The complications and benefits reported after both surgical and non-surgical treatments indicate that there is an intricate relationship between patient-related factors and treatment approach. Our results extend previous knowledge, suggesting non-inferiority for non-surgical treatment in evaluations of heel-rise performance and ATRS. Non-surgical treatment with an appropriate rehabilitation strategy may result in acceptable functional outcome, re-rupture risk and lower general costs, without the risk of wound complications. Including the patients’ preferences and expectations in relation to clinical outcome is therefore imperative when deciding on treatment approach.

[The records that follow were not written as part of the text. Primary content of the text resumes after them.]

(** End to end: right after a registration that issued its ticket, a
    QR scan of the ticket's stored text during the event checks the user
    in, with the new registration's id, when the partition has no row yet
    and the session, if one is given, exists (the tickets being consistent
    and the new id fresh). *)
Theorem registration_then_scan (maxCapacity : Event -> option Z) (st : Store) (now now' : Z)
    (env : option jstr) (userId : jstr) (eventId category : option json)
    (nr nt : jstr) (rb : list N) (g : Registration) (c : jstr) (t : Ticket) (st' : Store)
    (q : jstr) (sessionId : option jstr) :
  consistent_tickets st ->
  ~ In nr (map t_registrationId (tickets st)) ->
  ~ In nr (map reg_id (registrations st)) ->
  nr <> [] ->
  registration_post maxCapacity st now env userId eventId category nr nt rb true
    = (Registered g c (Some t), st') ->
  t_qrCodeData t = Some q ->
  (forall ev, In ev (events st) -> ev_id ev = reg_eventId g ->
              (ev_startDate ev <= now' <= ev_endDate ev)%Z) ->
  (forall a, In a (attendances st) ->
             ~ (att_registrationId a = nr /\ att_sessionId a = nonempty sessionId)) ->
  session_named st (nonempty sessionId) ->
  exists a, scan_post st' now' q sessionId None
            = (CheckInSuccessful a, with_attendances st' (attendances st' ++ [a])) /\
          att_registrationId a = nr /\ att_checkInTime a = Some now' /\
          att_method a = CheckInMethod.QR_CODE.
Proof.
  intros Hc Hft Hfr Hne H Hq Hwin Hatt Hsess.
  assert (Hc' := consistent_tickets_after_registration _ _ _ _ _ _ _ _ _ _ _ _ _ Hc Hft H).
  destruct (registration_post_cases _ _ _ _ _ _ _ _ _ _ _ _ _ H)
    as [[_ Hno] | [e [ev [He [Hev [Hs [_ [_ Hres]]]]]]]];
    [exfalso; exact (Hno g c (Some t) eq_refl)|].
  destruct Hres as [[_ [Hr ->]] | [Hok _]]; [|discriminate Hok].
  injection Hr as -> _ ->.
  unfold ticket_of in Hq at 1. cbn [t_qrCodeData] in Hq. injection Hq as <-.
  destruct (json_parse_payload env now nr e userId) as [ps [Hp Hrid]].
  set (t := ticket_of now env nt nr e userId rb) in *.
  set (g := new_registration nr e userId) in *.
  set (st' := with_tickets (with_registrations st (registrations st ++ [g])) (tickets st ++ [t])) in *.
  assert (Hres : scan_resolve st' (generateQRCodeData env now nr e userId) = inr (JStr nr, t)).
  { rewrite (scan_resolve_json st' _ ps Hp), Hrid, (truthy_str nr Hne). cbn [negb].
    rewrite (find_ticket_consistent st' _ ps (JStr nr) Hc' Hp Hrid).
    unfold find_ticket_by_id.
    rewrite (find_unique t_registrationId (tickets st') t nr (proj1 Hc')).
    - reflexivity.
    - apply in_or_app. right. left. reflexivity.
    - reflexivity. }
  assert (Hevf := Hev).
  apply find_some in Hev as [Hevin Hevid]. apply jstr_eqb_eq in Hevid.
  assert (Htr : ticket_registration st' t = Some (g, ev)).
  { unfold ticket_registration.
    change (registrations st') with (registrations st ++ [g]).
    change (events st') with (events st).
    rewrite find_snoc; [change (reg_eventId g) with e; rewrite Hevf; reflexivity| |apply jstr_eqb_refl].
    intros y Hy. cbv beta. change (t_registrationId t) with nr.
    destruct (jstr_eqb (reg_id y) nr) eqn:E; [|reflexivity].
    apply jstr_eqb_eq in E. exfalso. apply Hfr. rewrite <- E. apply in_map, Hy. }
  destruct (Hwin ev Hevin Hevid) as [Hlo Hhi].
  unfold scan_post, scan_checks. rewrite Hres. unfold scan_preconditions. rewrite Htr.
  cbn [g new_registration reg_status is_confirmed negb]. rewrite Hs. cbn [scannable negb].
  rewrite (proj2 (Z.ltb_ge _ _) Hlo), (proj2 (Z.ltb_ge _ _) Hhi).
  rewrite (jstr_eqb_refl (js "checkin")).
  destruct (check_in_meets_outcome st' now' nr (nonempty sessionId) CheckInMethod.QR_CODE)
    as [_ [_ Hnew]].
  destruct Hnew as [a [Ha [Har [_ [Hat [_ [Ham _]]]]]]].
  - intros [a [Hin [Har Has]]]. exact (Hatt a Hin (conj Har Has)).
  - exists g. split; [|reflexivity]. apply in_or_app. right. left. reflexivity.
  - exact Hsess.
  - exists a. split; [exact Ha|]. auto.
Qed.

Patient compliance is, however, critical to the success of non-surgical interventions and larger high-quality multicentre studies are required to determine the optimal treatment [42, 43].

Limitations of this study

Considering the nature of and the differences between non-surgical and surgical treatment options for acute Achilles tendon rupture, the blinding of investigators, participants and outcome assessors was not practicable when personnel needed to observe participants in the follow-up process. Potentially influencing imprecise end-point ascertainment, as well as non-blinded patients, may have influenced their behaviour and response to outcome, thereby generating performance bias [44]. However, primary outcome was also assessed by a patient-questionnaire (ATRS) as primary evidence of valuable life-functional restrictions and pain. This could increase the magnitude of detection bias, because patient estimations are a subjective measurement [45]. Nevertheless, the ATRS outcome tool in our study is similar to that in other studies comparing alternative treatments [8, 9, 21].

The number of patients included in the non-surgical treatment group was limited to 59 compared with 363 who were treated surgically. The unevenly distributed number of patients might have had an impact on the analysis, with a substantial effect size in the evaluation of functional outcome that may bias the overall results as compared with treatment. However, the two treatment groups were comparable with regard to demographic characteristics including age and BMI. Despite the uneven number of patients, surprisingly good results were obtained in relation to heel-rise repetitions after non-surgical treatment compared with surgical treatment. Finally, the cohorts used in this study had different treatment interventions regarding surgical technique, exclusion criteria and rehabilitation regimen. This may have created an imbalance in treatment adherence and may have impacted the overall consistency, especially as the non-surgical treatment group consisted of a small study sample.

Conclusion

The non-surgical treatment of Achilles tendon ruptures is non-inferior compared with surgery at 1 year in terms of the ATRS and LSI for heel-rise height, total work, repetitions and concentric power.